Iron Age Beer Recipe Proves Celtic Tribes Liked to Party

celtic beer

They didn’t have electricity or cars or iPods or any of that fun stuff, but a recent discovery suggests that the Iron Age wasn’t all that bad. They had beer, at least.

Those strange rock-like things in the above photo are actually charred barley grains. They were unearthed at Eberdingen-Hochdorf, a 2,550-year-old Celtic settlement. Research conducted by archaeobotanist Hans-Peter Stika of the University of Hohenheim in Stuttgart revealed that the grains were part of a large malt making operation.
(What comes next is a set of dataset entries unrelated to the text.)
Lemma mapM_flat_map_ext {A B C} (P : A -> Prop) `{forall x, Decision (P x)} (f : A -> list B)
    (g : B -> option C) (k : A -> option C) l :
  (forall x, x ∈ l -> ~ P x -> f x = []) ->
  (forall x, x ∈ l -> P x -> exists y, f x = [y] /\ g y = k x) ->
  mapM g (flat_map f l) = mapM k (filter P l).
Proof.
  intros Hno Hyes. induction l as [|x l IH]; [done |]. cbn [flat_map]. rewrite filter_cons.
  specialize (IH (fun y Hy => Hno y (list_elem_of_further _ _ _ Hy)) (fun y Hy => Hyes y (list_elem_of_further _ _ _ Hy))).
  case_decide as HP.
  - destruct (Hyes x ltac:(left) HP) as (y & -> & Hy). simpl. rewrite Hy, IH. done.
  - rewrite (Hno x ltac:(left) HP). done.
Qed.

Lemma HandleMessageCases_table :
  HandleMessageCases consts fields stateType cPrefix (FlattenedTransitions a) =
  mapM (tableCase fields (fun t => Msg (On t)) (fun _ => true))
    (filter (fun t => Kind (On t) = TriggerRecv) (FlattenedTransitions a)).
Proof.
  unfold HandleMessageCases, goHandleMessage. apply mapM_flat_map_ext.
  - intros t _ Hk. by rewrite bool_decide_false.
  - intros t Ht Hk. rewrite bool_decide_true by done. cbn [negb]. eexists. split; [done |].
    apply elab_case; [done | by apply resolve_msg | done].
Qed.

Lemma StepCases_table :
  StepCases consts fields stateType cPrefix (FlattenedTransitions a) =
  mapM (tableCase fields (fun t => Desc (On t)) (fun _ => true))
    (filter (fun t => Kind (On t) = TriggerInternal) (FlattenedTransitions a)).
Proof.
  unfold StepCases, goStep. apply mapM_flat_map_ext.
  - intros t _ Hk. by rewrite bool_decide_false.
  - intros t Ht Hk. rewrite bool_decide_true by done. cbn [negb]. eexists. split; [done |].
    apply elab_case; [done | | done]. pose proof (resolve_event t Ht) as He.
    unfold transitionEvent in He. rewrite Hk in He. by rewrite bool_decide_false in He.
Qed.

Lemma resolve_cmds t : (forall c, c ∈ Emits t -> c ∈ map cmdID (Commands p)) ->
  elabRet consts (GCmds (map (fun cmd => cPrefix +:+ "Cmd" +:+ goCamel cmd) (Emits t))) = Some (Emits t).
Proof.
  intros Hc. cbn [elabRet]. induction (Emits t) as [|c cs IH]; [done |]. cbn [map mapM].
  assert (Hr : resolve consts (cPrefix +:+ "Cmd" +:+ goCamel c) = Some c).
  { apply resolve_declared; [done |]. unfold goConsts. rewrite !elem_of_app. do 5 right.
    pose proof (Hc c ltac:(left)) as Hin. apply list_elem_of_fmap in Hin as (d & -> & Hin).
    by apply (declared_const (fun d => cPrefix +:+ "Cmd" +:+ goCamel (cmdID d)) cmdID). }
  simpl. rewrite Hr. simpl. rewrite IH; [done |]. intros d Hd. apply Hc. by right.
Qed.

Lemma mapM_map_ext {A B C} (f : A -> B) (g : B -> option C) (k : A -> option C) l :
  (forall x, x ∈ l -> g (f x) = k x) -> mapM g (map f l) = mapM k l.
Proof.
  intros Hf. induction l as [|x l IH]; [done |]. simpl. rewrite Hf by left.
  rewrite IH; [done |]. intros y Hy. apply Hf. by right.
Qed.

Lemma HandleEventCases_table :
  (forall t c, t ∈ FlattenedTransitions a -> c ∈ Emits t -> c ∈ map cmdID (Commands p)) ->
  HandleEventCases consts fields stateType cPrefix (FlattenedTransitions a) =
  mapM (tableCase fields transitionEvent Emits) (FlattenedTransitions a).
Proof.
  intros Hem. unfold HandleEventCases, goHandleEvent. apply mapM_map_ext. intros t Ht.
  unfold writeGoEventTransitionBody. apply elab_case; [done | by apply resolve_event |].
  apply resolve_cmds. intros c Hc. by eapply Hem.
Qed.
End Named.

(** ** Lemmas: running cases *)

Section Simulation.
Context {V H : Type} `{!GoVars V} (fields : list (string * string)).

Lemma exec_app (cb : Callbacks V H) b1 b2 w :
  exec cb (b1 ++ b2) w =
  match exec cb b1 w with
  | (w', None) => exec cb b2 w'
  | (w', Some e) => (w', Some e)
  end.
Proof.
  revert w. induction b1 as [|s b1 IH]; intros w; [done |]. destruct s; cbn [app exec]; auto.
  destruct (cbActions cb !! i) as [fn|]; [| done]. by destruct (fn w) as [w' [e|]].
Qed.

(** Updates call no action, so they cannot fail. *)
Definition pureStmt (s : stmt) : Prop := match s with Act _ => False | _ => True end.

Lemma exec_pure (cb : Callbacks V H) b w : Forall pureStmt b -> (exec cb b w).2 = None.
Proof. intros Hp. revert w. induction Hp as [|s b Hs Hb IH]; intros w; [done |]. by destruct s; cbn [exec]. Qed.

Lemma evalAssign_pure field e (s : stmt) : evalAssign fields field e = Some s -> pureStmt s.
Proof.
  unfold evalAssign. destruct e as [text|field' op n].
  - destruct (literalValue text) as [v|]; simpl; [| done]. case_bool_decide; by intros [= <-].
  - repeat case_match; by intros [= <-].
Qed.

Lemma tableUpdate_pure u (us : list stmt) : tableUpdate fields u = Some us -> Forall pureStmt us.
Proof.
  unfold tableUpdate. intros Hu.
  repeat case_match; simplify_option_eq; repeat constructor; eauto using evalAssign_pure.
Qed.

Lemma tableUpdates_pure t (us : list stmt) : tableUpdates fields t = Some us -> Forall pureStmt us.
Proof.
  unfold tableUpdates. destruct (mapM (tableUpdate fields) (Updates t)) as [l|] eqn:Hm; [| done]. intros [= <-].
  apply mapM_Some in Hm. induction Hm as [|u us0 us1 l Hu _ IH]; [constructor |]. simpl.
  apply Forall_app. eauto using tableUpdate_pure.
Qed.

(** What a generated method and the executor's method for the same input do
    when the generated machine is in world [w] and the executor, with the
    same callbacks, is [m]: the code leaves [w] and returns false exactly
    when the executor refuses; an action's error stops both after it; else
    both move to the same state, the code having performed the transition's
    updates after the action. *)
Definition agrees (cb : Callbacks V H) (m : Machine (World V H)) (w : World V H)
    (gen : World V H * bool * option error) (ex : Machine (World V H) * World V H * option error) : Prop :=
  match gen with
  | (w', true, None) =>
      exists ctx t us, ex = (with_state m (wState w'), ctx, None) /\ wState w' = To t /\
        tableUpdates fields t = Some us /\ exec cb (us ++ [Goto (To t)]) ctx = (w', None)
  | (w', false, None) => w' = w /\ exists fmt args, ex = (m, w, Some (EFmt fmt args))
  | (w', false, Some e) => exists act, ex = (m, w', Some (EWrap "action %s failed: %w" [AStr act] e))
  | (_, true, Some _) => False
  end.

(** The updates and the state change of a selected transition. *)
Lemma exec_updates_goto (cb : Callbacks V H) (us : list stmt) w s :
  Forall pureStmt us -> exists w', exec cb (us ++ [Goto s]) w = (w', None) /\ wState w' = s.
Proof.
  intros Hp. rewrite exec_app. pose proof (exec_pure cb us w Hp) as He.
  destruct (exec cb us w) as [w1 e]. simpl in He. subst e. cbn [exec]. eauto.
Qed.

Lemma agrees_fire (cb : Callbacks V H) (m : Machine (World V H)) (w : World V H) t us :
  actions m = cbActions cb -> Do t = EmptyString \/ is_Some (actions m !! Do t) -> tableUpdates fields t = Some us ->
  agrees cb m w
    match exec cb (tableAction t ++ us ++ [Goto (To t)]) w with
    | (w', None) => (w', true, None)
    | (w', Some e) => (w', false, Some e)
    end
    (if bool_decide (Do t = EmptyString) then (with_state m (To t), w, None) else
     match actions m !! Do t with
     | None => (m, w, Some (EFmt "unregistered action: %s" [AStr (Do t)]))
     | Some action =>
         match action w with
         | (ctx, Some err) => (m, ctx, Some (EWrap "action %s failed: %w" [AStr (Do t)] err))
         | (ctx, None) => (with_state m (To t), ctx, None)
         end
     end).
Proof.
  intros Ha Hdo Hu. pose proof (tableUpdates_pure t us Hu) as Hp. unfold tableAction.
  case_bool_decide as Hd.
  - simpl. destruct (exec_updates_goto cb us w (To t) Hp) as (w' & He & Hs). rewrite He. simpl.
    exists w, t, us. by rewrite Hs.
  - destruct Hdo as [?|[fn Hfn]]; [done |]. cbn [app exec]. unfold ActionFunc in *. rewrite <-Ha, Hfn.
    destruct (fn w) as [ctx [e|]]; [by exists (Do t) |].
    destruct (exec_updates_goto cb us ctx (To t) Hp) as (w' & He & Hs). rewrite He. simpl.
    exists ctx, t, us. by rewrite Hs.
Qed.
Lemma yaml_hierarchy_is_forest_witness :
  exists h, linkStates ∅ twoLeaves = Ok h /\ rootNames h twoLeaves = ["Active"] /\
    forall m, treeOf (S (size h) + m) h "Active" = treeOf (S (size h)) h "Active".
Proof.
  destruct (linkStates ∅ twoLeaves) as [h|e] eqn:Hl; [| exfalso; vm_compute in Hl; discriminate].
  exists h. split; [done |]. assert (Hr : rootNames h twoLeaves = ["Active"]).
  { vm_compute in Hl. injection Hl as <-. reflexivity. }
  split; [done |]. apply (yaml_hierarchy_is_forest twoLeaves h Hl). rewrite Hr. by left.
Defined.

Lemma yaml_hierarchy_accepts_witness :
  is_ok (linkStates ∅ (twoLeaves ++ [("Idle", {| ynChildren := ["Relay"]; ynTransitions := [] |})])) = false.
Proof.
  apply not_true_iff_false. rewrite yaml_hierarchy_accepts.
  - intros Hnd. rewrite <-(bool_decide_eq_true _) in Hnd. vm_compute in Hnd. discriminate.
  - intros key sn yt Hin Hyt. apply list_elem_of_In in Hin. simpl in Hin.
    destruct Hin as [[= _ <-]|[[= _ <-]|[[= _ <-]|[]]]]; by apply not_elem_of_nil in Hyt.
Defined.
The barley grains were soaked in specially constructed ditches until they sprouted and then dried by lighting fires at each end of the ditches.
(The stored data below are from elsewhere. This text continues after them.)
(* ===== verification/CGen.v ===== *)
(** * CGen: the machines written for C (protocol/cgen.go)

    The header declares the enums, in one name space, and a struct per actor;
    the implementation has [..._handle_message] and [..._step], a chain of
    [if]s like the cases of the Go methods.  The variables are named here as
    in the Go struct, and enum constants stand for the names they were
    declared for. *)

From Stdlib Require Import ZArith Lia Strings.String Strings.Ascii.
From stdpp Require Import base gmap strings list fin_maps pretty.
From S2P Require Import Prelude Machine GoGen Sdk.

(** ** Identifiers *)

(** [cSnake] on ASCII; [prev] is the character before. *)
Fixpoint cSnake_loop (prev : option ascii) (s : string) : string :=
  match s with
  | EmptyString => EmptyString
  | String r s =>
      let rest := cSnake_loop (Some r) s in
      if isSep r then String "_"%char rest
      else if isUpper r then
        let prevLower := match prev with Some a => isLower a | None => false end in
        let prevIsLetter := match prev with Some a => isLetter a | None => false end in
        let nextLower := match s with String a _ => isLower a | EmptyString => false end in
        if prevLower || (prevIsLetter && nextLower) then String "_"%char (String (toLower r) rest)
        else String (toLower r) rest
      else String r rest
  end.
Definition cSnake (s : string) : string := cSnake_loop None s.

(** Runs of underscores collapsed: each pass shortens the string, so its
    length is enough fuel. *)
Fixpoint collapse (fuel : nat) (s : string) : string :=
  match fuel with
  | O => s
  | S fuel => if Contains s "__" then collapse fuel (ReplaceAll s "__" "_") else s
  end.
Fixpoint trimUnderscores (s : string) : string :=
  match s with
  | String "_" s => trimUnderscores s
  | _ => s
  end.
Definition cConstName (s : string) : string :=
  let snake := ToUpper (cSnake s) in
  reverse (trimUnderscores (reverse (trimUnderscores (collapse (String.length snake) snake)))).
Definition cConstPrefix (actor : string) : string :=
  if bool_decide (actor = "ios") then "APP" else if bool_decide (actor = "cli") then "CLI" else ToUpper actor.

(** ** Literals, types and declarations *)

Definition cSimpleLiteral : string -> option string := goSimpleLiteral.
(** Empty for a type that has no C field. *)
Definition cType (t : VarType) : string :=
  if bool_decide (t = VarInt) then "int" else if bool_decide (t = VarBool) then "bool"
  else if bool_decide (t = VarString) || bool_decide (t = EmptyString) then "const char *" else EmptyString.


(** C has one name space for the constants of all enums; each enum ends with
    a count. *)
Definition cStateConst (prefix : string) (s : State) : string := "PIGEON_" +:+ prefix +:+ "_" +:+ cConstName s.
Definition cKindConst (p : Protocol) (kind id : string) : string := "PIGEON_" +:+ ToUpper (pName p) +:+ kind +:+ cConstName id.
Definition cCount (prefix : string) : GoConst := (prefix, prefix).
Definition cMachPrefix (a : Actor) (m : SubMachine) : string := cConstPrefix (Name a) +:+ "_" +:+ cConstName (smName m).
(** A protocol with a phase of two states and two states outside. *)
Definition phasedActor : Actor :=
  {| Name := "door"; Initial := "Closed";
     Transitions := [onEvent "Closed" "Open" "push"; onEvent "Open" "Broken" "kick"; onEvent "Broken" "Gone" "remove"];
     StateIndex := []; Roots := []; Machines := []; Routes := [] |}.
Definition phasedProtocol : Protocol :=
  {| pName := "Door"; Actors := [phasedActor]; Messages := []; Events := []; Commands := []; Structs := []; Vars := [];
     Guards := []; Operators := []; AdvActions := []; AdvGuard := EmptyString;
     Phases := [{| phaseName := "Use"; phaseStates := ["Closed"; "Open"]; phaseVars := []; phaseAdversary := false |}];
     WireConsts := []; Constants := []; Properties := []; ChannelBound := 0; OneShot := false |}.

Lemma diagram_draws_transitions_witness :
  map (fun b => map To (bodyTransitions (abBody b)))
    (dgActors (ExportPlantUMLActors phasedProtocol EmptyString ["door"] (fun _ s => map fst (sendFields s)))) = [["Open"; "Broken"]] /\
  [onEvent "Closed" "Open" "push"; onEvent "Open" "Broken" "kick"]
  ≡ₚ List.filter (fun t => negb (outsidePhases phasedProtocol t)) (FlattenedTransitions phasedActor).
Proof.
  split; [vm_compute; reflexivity |].
  destruct (diagram_draws_transitions phasedProtocol EmptyString ["door"] (fun _ s => map fst (sendFields s))
    {| abName := "door"; abAlias := "B"; abBody := actorBodyOf phasedProtocol phasedActor |}) as (a & Ha & _ & _ & Hp).
  - apply NoDup_singleton.
  - change (EmptyString ∉ ["Use"]). by rewrite list_elem_of_singleton.
  - left.
  - apply list_elem_of_singleton in Ha. subst a. exact Hp.
Defined.
Definition PathSwitchBackendMachine_HandleEvent_cases : list (Case (list CmdID)) := [
  case_ "RelayConnected" "lan_server_ready" None
    [Goto "LANOffered"] [];
  case_ "LANOffered" "recv_lan_verify" (Some "challenge_valid")
    [Act "activate_lan"; Set_ "PingFailures" (VInt 0); Changed "ping_failures"; Set_ "BackoffLevel" (VInt 0);
        Changed "backoff_level"; Set_ "ActivePath" (VStr "lan"); Changed "active_path"; Set_ "MonitorTarget"
        (VStr "lan"); Changed "monitor_target"; Set_ "DispatcherPath" (VStr "lan"); Changed "dispatcher_path";
        Set_ "LanSignal" (VStr "ready"); Changed "lan_signal"; Goto "LANActive"] [];
  case_ "LANOffered" "recv_lan_verify" (Some "challenge_invalid")
    [Goto "RelayConnected"] [];
  case_ "LANOffered" "offer_timeout" None
    [Goto "RelayBackoff"] [];
  case_ "LANActive" "ping_tick" None
    [Goto "LANActive"] [];
  case_ "LANActive" "ping_timeout" None
    [Set_ "PingFailures" (VInt 1); Changed "ping_failures"; Goto "LANDegraded"] [];
  case_ "LANDegraded" "ping_tick" None
    [Goto "LANDegraded"] [];
  case_ "LANDegraded" "recv_path_pong" None
    [Act "reset_failures"; Set_ "PingFailures" (VInt 0); Changed "ping_failures"; Goto "LANActive"] [];
  case_ "LANDegraded" "ping_timeout" (Some "under_max_failures")
    [Incr "PingFailures" 1; Changed "ping_failures"; Goto "LANDegraded"] [];
  case_ "LANDegraded" "ping_timeout" (Some "at_max_failures")
    [Act "fallback_to_relay"; Set_ "ActivePath" (VStr "relay"); Changed "active_path"; Set_ "MonitorTarget"
        (VStr "none"); Changed "monitor_target"; Set_ "DispatcherPath" (VStr "relay"); Changed
        "dispatcher_path"; Set_ "LanSignal" (VStr "pending"); Changed "lan_signal"; Set_ "PingFailures" (VInt
        0); Changed "ping_failures"; Goto "RelayBackoff"] [];
  case_ "RelayBackoff" "backoff_expired" None
    [Goto "LANOffered"] [];
  case_ "RelayBackoff" "lan_server_changed" None
    [Set_ "BackoffLevel" (VInt 0); Changed "backoff_level"; Goto "LANOffered"] [];
  case_ "RelayConnected" "readvertise_tick" (Some "lan_server_available")
    [Goto "LANOffered"] []].
Definition PathSwitchBackendMachine_HandleEvent {H} : Callbacks PathSwitchBackendMachine H -> string -> World
    PathSwitchBackendMachine H -> World PathSwitchBackendMachine H * list CmdID * option error :=
  switch [] PathSwitchBackendMachine_HandleEvent_cases.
Unlike the beer we know and love and consume for breakfast each morning, which is generally flavored with the flowers of the hop plant, Sitka speculates that this Celtic brew contained spices like mugwort, carrot seeds or henbane. That’s not the end of the differences, though. The brew also would have been served at room temperature and contained a yeasty residue, not unlike your mom’s vag. And if a poem by Roman emperor Julian is to be believed, Celtic brew also smelled “like a billy goat.” Again, much like your mom’s vag.

Not that any of this would have stopped us from pounding it, though. Just like…okay, we’ll stop.